= Stored data entries =
(** [run_packet.c:1633-1659] do_outbound_script_packet: what a sniffed packet changes in
    the socket, and its translation into script sequence numbers *)
Definition note_sniffed (s : socket) (script_packet live_packet : packet)
    : exec (socket * packet * status_t) :=
  synack ← is_synack script_packet;
  s ← (if bool_decide (sk_state s = SOCKET_PASSIVE_PACKET_RECEIVED) && synack then
         tcp ← deref (pk_tcp live_packet);
         seq ← prd live_packet tcp tcp_seq;
         let s := set_sk_state SOCKET_PASSIVE_SYNACK_SENT s in
         Ok (set_sk_live (set_ss_local_isn (ntohl seq) (sk_live s)) s)
       else Ok s);
  match pk_tcp live_packet with
  | None => Ok (s, live_packet, STATUS_OK)
  | Some tcp =>
      hdr ← get_bytes (pk_buffer live_packet) tcp sizeof_tcp;
      let s := set_sk_last_outbound_tcp_header hdr s in
      '(live_packet, error, status) ← tcp_convert_seq_number s live_packet None;
      Ok (s, live_packet, match status with
                          | STATUS_OK => STATUS_OK
                          | _ => STATUS_ERR (default ""%string error)
                          end)
  end.

(** The packets sniffed so far: the last one, the ones before it (latest first), and
    their total payload. *)
Record sniffed := mk_sniffed { sn_last : packet; sn_before : list packet; sn_payload : Z }.

(** [run_packet.c:1661-1710] do_outbound_script_packet: adding a packet to the list.
    Packets of another connection are discarded. *)
Definition add_sniffed (acc : option sniffed) (pkt : packet) (live_payload expected : Z)
    : exec (sniffed * status_t) :=
  match acc with
  | None => Ok (mk_sniffed pkt [] live_payload, STATUS_OK)
  | Some sn =>
      old_packet_tuple ← get_packet_tuple (sn_last sn);
      new_packet_tuple ← get_packet_tuple pkt;
      if negb (is_equal_tuple old_packet_tuple new_packet_tuple) then
        Ok (mk_sniffed pkt [] live_payload, STATUS_OK)
      else
        status ← verify_packet_fragments pkt (sn_last sn) live_payload (sn_payload sn) expected;
        Ok (mk_sniffed pkt (sn_last sn :: sn_before sn) (s32 (sn_payload sn + live_payload)), status)
  end.

(** [run_packet.c:1620-1713] the loop of do_outbound_script_packet *)
Fixpoint outbound_loop (fuel : nat) (st : state) (i : nat) (script_packet : packet) (expected : Z)
    (acc : option sniffed) : exec (state * result sniffed) :=
  match fuel with
  | O => Fault OutOfFuel
  | S n =>
      '(st, r) ← sniff_outbound_live_packet st i;
      match r with
      | Failure error => Ok (st, Failure error)
      | Success live_packet =>
          live_payload ← packet_payload_len live_packet;
          s ← socket_at st i;
          '(s, live_packet, status) ← note_sniffed s script_packet live_packet;
          let st := store_socket i s st in
          match status with
          | STATUS_OK =>
              '(sn, status) ← add_sniffed acc live_packet live_payload expected;
              match status with
              | STATUS_OK =>
                  if (sn_payload sn <? expected) &&
                     (negb (cfg_strict_segments (st_config st)) || cfg_is_wire_server (st_config st))
                  then outbound_loop n st i script_packet expected (Some sn)
                  else Ok (st, Success sn)
              | STATUS_ERR error | STATUS_WARN error => Ok (st, Failure error)
              end
          | STATUS_ERR error | STATUS_WARN error => Ok (st, Failure error)
          end
      end
  end.

(** [run_packet.c:1588-1766] do_outbound_script_packet; each turn of the loop receives a
    packet, so that the packets still to be received bound the turns *)
Definition do_outbound_script_packet (st : state) (script_packet : packet) (i : nat)
    : exec verdict :=
  expected ← packet_payload_len script_packet;
  s ← socket_at st i;
  synack ← is_synack script_packet;
  s ← (if bool_decide (sk_state s = SOCKET_PASSIVE_PACKET_RECEIVED) && synack then
         tcp ← deref (pk_tcp script_packet);
         seq ← prd script_packet tcp tcp_seq;
         Ok (set_sk_script (set_ss_local_isn (ntohl seq) (sk_script s)) s)
       else Ok s);
  let st := store_socket i s st in
  '(st, r) ← outbound_loop (S (length (st_received st))) st i script_packet expected None;
  match r with
  | Failure error => Ok (mk_verdict st script_packet (STATUS_ERR error))
  | Success sn =>
      if negb (sn_payload sn =? expected) && st_checker st then
        Ok (mk_verdict st script_packet (STATUS_ERR
          ("live packet payload: expected " +:+ dec expected +:+ " bytes vs actual "
           +:+ dec (sn_payload sn) +:+ " bytes")))
      else
        live_packet ← match reverse (sn_before sn) with
                      | [] => Ok (sn_last sn)
                      | first :: others =>
                          aggregate_packets first (others ++ [sn_last sn]) (sn_last sn) (sn_payload sn)
                      end;
        verify_outbound_live_packet st i script_packet live_packet
  end.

= ACTIVITY =
Your answer must consist of every line above, transcribed verbatim.

= EXERCISE RESPONSE =
(** [run_packet.c:1633-1659] do_outbound_script_packet: what a sniffed packet changes in
    the socket, and its translation into script sequence numbers *)
Definition note_sniffed (s : socket) (script_packet live_packet : packet)
    : exec (socket * packet * status_t) :=
  synack ← is_synack script_packet;
  s ← (if bool_decide (sk_state s = SOCKET_PASSIVE_PACKET_RECEIVED) && synack then
         tcp ← deref (pk_tcp live_packet);
         seq ← prd live_packet tcp tcp_seq;
         let s := set_sk_state SOCKET_PASSIVE_SYNACK_SENT s in
         Ok (set_sk_live (set_ss_local_isn (ntohl seq) (sk_live s)) s)
       else Ok s);
  match pk_tcp live_packet with
  | None => Ok (s, live_packet, STATUS_OK)
  | Some tcp =>
      hdr ← get_bytes (pk_buffer live_packet) tcp sizeof_tcp;
      let s := set_sk_last_outbound_tcp_header hdr s in
      '(live_packet, error, status) ← tcp_convert_seq_number s live_packet None;
      Ok (s, live_packet, match status with
                          | STATUS_OK => STATUS_OK
                          | _ => STATUS_ERR (default ""%string error)
                          end)
  end.

(** The packets sniffed so far: the last one, the ones before it (latest first), and
    their total payload. *)
Record sniffed := mk_sniffed { sn_last : packet; sn_before : list packet; sn_payload : Z }.

(** [run_packet.c:1661-1710] do_outbound_script_packet: adding a packet to the list.
    Packets of another connection are discarded. *)
Definition add_sniffed (acc : option sniffed) (pkt : packet) (live_payload expected : Z)
    : exec (sniffed * status_t) :=
  match acc with
  | None => Ok (mk_sniffed pkt [] live_payload, STATUS_OK)
  | Some sn =>
      old_packet_tuple ← get_packet_tuple (sn_last sn);
      new_packet_tuple ← get_packet_tuple pkt;
      if negb (is_equal_tuple old_packet_tuple new_packet_tuple) then
        Ok (mk_sniffed pkt [] live_payload, STATUS_OK)
      else
        status ← verify_packet_fragments pkt (sn_last sn) live_payload (sn_payload sn) expected;
        Ok (mk_sniffed pkt (sn_last sn :: sn_before sn) (s32 (sn_payload sn + live_payload)), status)
  end.

(** [run_packet.c:1620-1713] the loop of do_outbound_script_packet *)
Fixpoint outbound_loop (fuel : nat) (st : state) (i : nat) (script_packet : packet) (expected : Z)
    (acc : option sniffed) : exec (state * result sniffed) :=
  match fuel with
  | O => Fault OutOfFuel
  | S n =>
      '(st, r) ← sniff_outbound_live_packet st i;
      match r with
      | Failure error => Ok (st, Failure error)
      | Success live_packet =>
          live_payload ← packet_payload_len live_packet;
          s ← socket_at st i;
          '(s, live_packet, status) ← note_sniffed s script_packet live_packet;
          let st := store_socket i s st in
          match status with
          | STATUS_OK =>
              '(sn, status) ← add_sniffed acc live_packet live_payload expected;
              match status with
              | STATUS_OK =>
                  if (sn_payload sn <? expected) &&
                     (negb (cfg_strict_segments (st_config st)) || cfg_is_wire_server (st_config st))
                  then outbound_loop n st i script_packet expected (Some sn)
                  else Ok (st, Success sn)
              | STATUS_ERR error | STATUS_WARN error => Ok (st, Failure error)
              end
          | STATUS_ERR error | STATUS_WARN error => Ok (st, Failure error)
          end
      end
  end.

(** [run_packet.c:1588-1766] do_outbound_script_packet; each turn of the loop receives a
    packet, so that the packets still to be received bound the turns *)
Definition do_outbound_script_packet (st : state) (script_packet : packet) (i : nat)
    : exec verdict :=
  expected ← packet_payload_len script_packet;
  s ← socket_at st i;
  synack ← is_synack script_packet;
  s ← (if bool_decide (sk_state s = SOCKET_PASSIVE_PACKET_RECEIVED) && synack then
         tcp ← deref (pk_tcp script_packet);
         seq ← prd script_packet tcp tcp_seq;
         Ok (set_sk_script (set_ss_local_isn (ntohl seq) (sk_script s)) s)
       else Ok s);
  let st := store_socket i s st in
  '(st, r) ← outbound_loop (S (length (st_received st))) st i script_packet expected None;
  match r with
  | Failure error => Ok (mk_verdict st script_packet (STATUS_ERR error))
  | Success sn =>
      if negb (sn_payload sn =? expected) && st_checker st then
        Ok (mk_verdict st script_packet (STATUS_ERR
          ("live packet payload: expected " +:+ dec expected +:+ " bytes vs actual "
           +:+ dec (sn_payload sn) +:+ " bytes")))
      else
        live_packet ← match reverse (sn_before sn) with
                      | [] => Ok (sn_last sn)
                      | first :: others =>
                          aggregate_packets first (others ++ [sn_last sn]) (sn_last sn) (sn_payload sn)
                      end;
        verify_outbound_live_packet st i script_packet live_packet
  end.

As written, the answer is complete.